(Task prompt) Print, in exact form, the lines below from the one containing "m (CTyped o))" through the one containing "foldl (λ m r, (perform m r).2) m h.", and omit all others.
* * * *
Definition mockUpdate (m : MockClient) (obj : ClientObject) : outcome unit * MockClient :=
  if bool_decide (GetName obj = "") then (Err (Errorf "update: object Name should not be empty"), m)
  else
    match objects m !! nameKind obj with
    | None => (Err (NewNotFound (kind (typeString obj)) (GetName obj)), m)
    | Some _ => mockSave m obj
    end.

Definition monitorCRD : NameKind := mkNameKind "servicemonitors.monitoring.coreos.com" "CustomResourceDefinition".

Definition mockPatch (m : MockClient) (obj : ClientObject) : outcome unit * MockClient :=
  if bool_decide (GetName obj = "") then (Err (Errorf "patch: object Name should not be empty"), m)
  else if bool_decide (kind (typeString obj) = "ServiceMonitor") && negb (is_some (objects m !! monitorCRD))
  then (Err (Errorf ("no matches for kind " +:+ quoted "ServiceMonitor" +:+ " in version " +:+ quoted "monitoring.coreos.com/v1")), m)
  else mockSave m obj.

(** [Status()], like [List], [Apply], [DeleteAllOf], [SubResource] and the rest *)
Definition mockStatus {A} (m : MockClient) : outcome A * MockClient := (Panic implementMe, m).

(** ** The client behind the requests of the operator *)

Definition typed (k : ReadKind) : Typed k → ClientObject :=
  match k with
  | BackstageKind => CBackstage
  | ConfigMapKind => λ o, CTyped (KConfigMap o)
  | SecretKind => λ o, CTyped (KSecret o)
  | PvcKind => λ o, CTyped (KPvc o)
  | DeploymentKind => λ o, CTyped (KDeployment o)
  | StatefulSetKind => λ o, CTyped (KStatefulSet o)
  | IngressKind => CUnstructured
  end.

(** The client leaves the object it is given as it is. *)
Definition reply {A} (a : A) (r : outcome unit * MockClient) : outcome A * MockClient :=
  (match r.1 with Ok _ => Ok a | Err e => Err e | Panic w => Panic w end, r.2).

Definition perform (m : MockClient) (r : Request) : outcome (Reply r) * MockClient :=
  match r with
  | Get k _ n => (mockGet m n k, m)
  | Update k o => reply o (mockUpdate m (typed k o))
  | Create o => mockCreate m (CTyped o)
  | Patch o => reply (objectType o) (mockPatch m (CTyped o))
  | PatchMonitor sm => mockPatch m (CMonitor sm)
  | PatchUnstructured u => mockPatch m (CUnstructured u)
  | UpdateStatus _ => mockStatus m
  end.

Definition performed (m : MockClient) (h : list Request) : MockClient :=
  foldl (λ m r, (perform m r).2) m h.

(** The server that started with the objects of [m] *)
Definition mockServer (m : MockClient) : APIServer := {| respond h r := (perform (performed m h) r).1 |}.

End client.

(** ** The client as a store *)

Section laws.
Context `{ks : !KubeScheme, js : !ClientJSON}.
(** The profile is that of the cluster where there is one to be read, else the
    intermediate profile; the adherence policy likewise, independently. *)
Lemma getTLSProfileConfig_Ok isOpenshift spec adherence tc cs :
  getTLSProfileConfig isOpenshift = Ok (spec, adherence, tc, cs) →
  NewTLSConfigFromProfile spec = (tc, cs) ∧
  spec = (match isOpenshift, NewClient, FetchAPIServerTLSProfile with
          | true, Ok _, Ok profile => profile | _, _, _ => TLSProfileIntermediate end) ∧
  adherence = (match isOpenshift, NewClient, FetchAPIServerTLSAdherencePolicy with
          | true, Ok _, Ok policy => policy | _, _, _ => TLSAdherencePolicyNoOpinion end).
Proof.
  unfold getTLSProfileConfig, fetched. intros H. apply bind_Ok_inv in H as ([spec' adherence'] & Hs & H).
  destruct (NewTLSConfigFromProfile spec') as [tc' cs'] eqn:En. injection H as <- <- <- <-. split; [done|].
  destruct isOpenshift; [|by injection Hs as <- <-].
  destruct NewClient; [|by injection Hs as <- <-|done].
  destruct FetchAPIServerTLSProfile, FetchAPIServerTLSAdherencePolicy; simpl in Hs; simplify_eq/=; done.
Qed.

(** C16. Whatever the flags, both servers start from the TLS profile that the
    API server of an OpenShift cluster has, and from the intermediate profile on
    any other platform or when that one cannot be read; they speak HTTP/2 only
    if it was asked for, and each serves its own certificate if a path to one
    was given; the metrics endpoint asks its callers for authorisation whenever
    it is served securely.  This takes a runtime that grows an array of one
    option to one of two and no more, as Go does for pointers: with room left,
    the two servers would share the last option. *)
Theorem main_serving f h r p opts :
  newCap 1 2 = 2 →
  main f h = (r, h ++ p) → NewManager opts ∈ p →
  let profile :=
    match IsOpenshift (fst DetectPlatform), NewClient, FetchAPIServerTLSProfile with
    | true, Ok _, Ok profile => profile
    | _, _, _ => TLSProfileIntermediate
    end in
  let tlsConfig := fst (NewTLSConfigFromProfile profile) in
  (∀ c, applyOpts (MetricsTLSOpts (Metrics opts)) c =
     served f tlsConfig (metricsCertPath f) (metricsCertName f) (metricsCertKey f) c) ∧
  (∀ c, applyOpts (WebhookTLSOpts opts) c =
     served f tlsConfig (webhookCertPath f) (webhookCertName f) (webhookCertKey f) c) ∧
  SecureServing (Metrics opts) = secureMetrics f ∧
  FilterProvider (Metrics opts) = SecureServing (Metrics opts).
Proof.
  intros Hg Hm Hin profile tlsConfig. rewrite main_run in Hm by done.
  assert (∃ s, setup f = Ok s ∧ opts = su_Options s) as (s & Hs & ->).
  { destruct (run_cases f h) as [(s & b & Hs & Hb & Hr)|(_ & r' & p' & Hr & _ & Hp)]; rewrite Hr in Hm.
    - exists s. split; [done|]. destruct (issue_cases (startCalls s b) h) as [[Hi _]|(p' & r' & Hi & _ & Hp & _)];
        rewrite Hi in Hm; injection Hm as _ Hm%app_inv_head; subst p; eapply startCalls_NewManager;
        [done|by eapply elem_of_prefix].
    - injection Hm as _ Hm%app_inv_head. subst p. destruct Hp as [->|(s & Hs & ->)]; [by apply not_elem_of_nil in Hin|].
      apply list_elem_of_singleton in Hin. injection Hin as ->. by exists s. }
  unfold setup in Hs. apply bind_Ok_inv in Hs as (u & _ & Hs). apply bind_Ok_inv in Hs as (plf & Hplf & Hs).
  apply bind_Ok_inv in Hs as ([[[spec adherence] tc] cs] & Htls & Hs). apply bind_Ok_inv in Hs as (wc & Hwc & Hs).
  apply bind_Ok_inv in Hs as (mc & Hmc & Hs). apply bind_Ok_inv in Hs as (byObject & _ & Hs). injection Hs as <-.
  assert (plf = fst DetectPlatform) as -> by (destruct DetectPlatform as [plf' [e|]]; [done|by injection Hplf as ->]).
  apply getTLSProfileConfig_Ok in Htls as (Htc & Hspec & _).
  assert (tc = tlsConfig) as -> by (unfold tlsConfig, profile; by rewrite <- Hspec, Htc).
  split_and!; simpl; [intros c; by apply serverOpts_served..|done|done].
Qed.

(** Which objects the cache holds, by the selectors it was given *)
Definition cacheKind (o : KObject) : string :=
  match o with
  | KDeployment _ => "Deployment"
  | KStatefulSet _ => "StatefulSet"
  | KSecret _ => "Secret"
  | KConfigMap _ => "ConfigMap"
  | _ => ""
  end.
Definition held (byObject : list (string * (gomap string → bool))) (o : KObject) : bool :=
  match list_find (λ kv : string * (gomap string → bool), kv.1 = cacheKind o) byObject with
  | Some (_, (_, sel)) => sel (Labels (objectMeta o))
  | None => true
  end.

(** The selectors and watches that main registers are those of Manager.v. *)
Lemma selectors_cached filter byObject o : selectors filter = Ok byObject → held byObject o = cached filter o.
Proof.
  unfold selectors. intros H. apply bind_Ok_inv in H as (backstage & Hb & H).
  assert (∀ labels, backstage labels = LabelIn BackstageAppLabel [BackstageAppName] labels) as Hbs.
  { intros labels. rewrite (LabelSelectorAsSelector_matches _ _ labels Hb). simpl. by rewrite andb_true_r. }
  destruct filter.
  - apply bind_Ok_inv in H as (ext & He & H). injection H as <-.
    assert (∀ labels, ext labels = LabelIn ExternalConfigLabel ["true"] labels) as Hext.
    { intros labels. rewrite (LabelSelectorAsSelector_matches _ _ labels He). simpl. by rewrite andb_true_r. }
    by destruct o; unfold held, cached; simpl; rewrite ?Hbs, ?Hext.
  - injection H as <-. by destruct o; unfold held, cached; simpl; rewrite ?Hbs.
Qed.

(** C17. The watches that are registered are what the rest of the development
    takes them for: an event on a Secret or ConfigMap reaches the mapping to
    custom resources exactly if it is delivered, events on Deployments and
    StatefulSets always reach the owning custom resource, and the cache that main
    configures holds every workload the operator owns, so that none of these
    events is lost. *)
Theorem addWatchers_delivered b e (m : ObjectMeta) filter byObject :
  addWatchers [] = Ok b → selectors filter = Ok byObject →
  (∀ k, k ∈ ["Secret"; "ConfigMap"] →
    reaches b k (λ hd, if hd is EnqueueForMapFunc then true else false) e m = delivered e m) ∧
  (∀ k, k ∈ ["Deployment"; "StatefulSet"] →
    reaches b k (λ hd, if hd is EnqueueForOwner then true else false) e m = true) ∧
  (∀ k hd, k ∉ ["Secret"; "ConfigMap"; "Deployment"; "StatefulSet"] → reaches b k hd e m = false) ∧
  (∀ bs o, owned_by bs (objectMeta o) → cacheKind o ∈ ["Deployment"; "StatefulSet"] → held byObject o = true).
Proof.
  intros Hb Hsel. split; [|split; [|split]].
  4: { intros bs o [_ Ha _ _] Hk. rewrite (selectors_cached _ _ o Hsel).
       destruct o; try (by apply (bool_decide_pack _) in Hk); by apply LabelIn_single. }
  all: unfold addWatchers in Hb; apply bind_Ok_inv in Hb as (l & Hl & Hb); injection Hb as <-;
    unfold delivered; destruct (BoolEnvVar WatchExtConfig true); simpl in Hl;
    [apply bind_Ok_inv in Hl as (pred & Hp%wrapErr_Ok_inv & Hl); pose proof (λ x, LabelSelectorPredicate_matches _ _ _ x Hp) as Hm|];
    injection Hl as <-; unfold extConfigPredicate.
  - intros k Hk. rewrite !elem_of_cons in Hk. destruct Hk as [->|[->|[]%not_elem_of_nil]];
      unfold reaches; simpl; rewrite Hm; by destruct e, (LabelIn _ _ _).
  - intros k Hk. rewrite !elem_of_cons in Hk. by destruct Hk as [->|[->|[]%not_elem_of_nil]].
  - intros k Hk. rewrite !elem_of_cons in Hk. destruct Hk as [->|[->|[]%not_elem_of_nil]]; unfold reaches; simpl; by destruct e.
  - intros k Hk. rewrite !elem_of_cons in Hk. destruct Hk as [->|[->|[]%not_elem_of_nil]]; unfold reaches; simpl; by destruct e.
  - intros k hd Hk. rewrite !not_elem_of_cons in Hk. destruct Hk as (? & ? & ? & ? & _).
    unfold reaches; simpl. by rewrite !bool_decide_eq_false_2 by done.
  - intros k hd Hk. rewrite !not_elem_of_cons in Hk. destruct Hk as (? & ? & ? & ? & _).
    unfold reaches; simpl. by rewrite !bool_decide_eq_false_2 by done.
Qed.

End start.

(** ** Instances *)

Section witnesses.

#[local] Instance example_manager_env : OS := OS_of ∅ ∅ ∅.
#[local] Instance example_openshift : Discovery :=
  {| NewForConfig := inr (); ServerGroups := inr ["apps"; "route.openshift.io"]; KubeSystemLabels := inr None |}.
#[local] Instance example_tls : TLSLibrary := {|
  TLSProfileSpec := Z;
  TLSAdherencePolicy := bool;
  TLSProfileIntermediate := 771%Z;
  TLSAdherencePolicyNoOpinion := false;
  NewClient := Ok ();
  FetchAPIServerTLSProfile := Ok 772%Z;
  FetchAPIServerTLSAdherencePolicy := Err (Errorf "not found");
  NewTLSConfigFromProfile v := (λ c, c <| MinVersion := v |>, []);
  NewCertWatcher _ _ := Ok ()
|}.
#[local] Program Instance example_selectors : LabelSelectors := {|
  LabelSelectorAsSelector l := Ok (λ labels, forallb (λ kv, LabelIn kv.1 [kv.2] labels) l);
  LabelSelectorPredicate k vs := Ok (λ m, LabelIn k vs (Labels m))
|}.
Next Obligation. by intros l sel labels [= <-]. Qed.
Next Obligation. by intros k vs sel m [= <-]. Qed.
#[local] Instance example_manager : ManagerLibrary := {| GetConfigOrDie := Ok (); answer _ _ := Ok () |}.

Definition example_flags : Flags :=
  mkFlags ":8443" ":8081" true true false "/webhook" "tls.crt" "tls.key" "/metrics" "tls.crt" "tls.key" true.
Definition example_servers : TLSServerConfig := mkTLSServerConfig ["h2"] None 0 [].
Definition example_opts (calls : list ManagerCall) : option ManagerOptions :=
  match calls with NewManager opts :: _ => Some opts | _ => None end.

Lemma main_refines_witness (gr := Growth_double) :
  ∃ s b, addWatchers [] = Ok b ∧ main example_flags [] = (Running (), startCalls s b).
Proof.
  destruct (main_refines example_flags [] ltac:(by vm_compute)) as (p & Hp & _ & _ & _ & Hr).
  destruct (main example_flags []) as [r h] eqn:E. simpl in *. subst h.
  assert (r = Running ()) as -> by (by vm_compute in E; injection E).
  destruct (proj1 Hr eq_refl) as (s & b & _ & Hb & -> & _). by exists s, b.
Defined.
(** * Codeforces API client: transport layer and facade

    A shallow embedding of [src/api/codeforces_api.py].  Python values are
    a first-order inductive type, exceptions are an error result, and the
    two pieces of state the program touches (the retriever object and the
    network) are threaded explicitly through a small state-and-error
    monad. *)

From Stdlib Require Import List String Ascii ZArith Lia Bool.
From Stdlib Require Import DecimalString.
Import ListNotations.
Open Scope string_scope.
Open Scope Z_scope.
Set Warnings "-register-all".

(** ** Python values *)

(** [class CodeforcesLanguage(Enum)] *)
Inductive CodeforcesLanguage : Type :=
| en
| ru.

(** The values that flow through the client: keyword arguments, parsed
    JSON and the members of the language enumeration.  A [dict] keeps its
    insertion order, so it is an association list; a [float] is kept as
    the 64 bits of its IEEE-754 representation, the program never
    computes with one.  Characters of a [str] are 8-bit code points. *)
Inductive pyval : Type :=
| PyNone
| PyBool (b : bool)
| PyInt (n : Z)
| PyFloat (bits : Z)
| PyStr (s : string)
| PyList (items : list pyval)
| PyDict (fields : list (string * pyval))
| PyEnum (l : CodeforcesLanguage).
* * * *
(Result for this task)
  | Patch o => reply (objectType o) (mockPatch m (CTyped o))
  | PatchMonitor sm => mockPatch m (CMonitor sm)
  | PatchUnstructured u => mockPatch m (CUnstructured u)
  | UpdateStatus _ => mockStatus m
  end.

Definition performed (m : MockClient) (h : list Request) : MockClient :=
  foldl (λ m r, (perform m r).2) m h.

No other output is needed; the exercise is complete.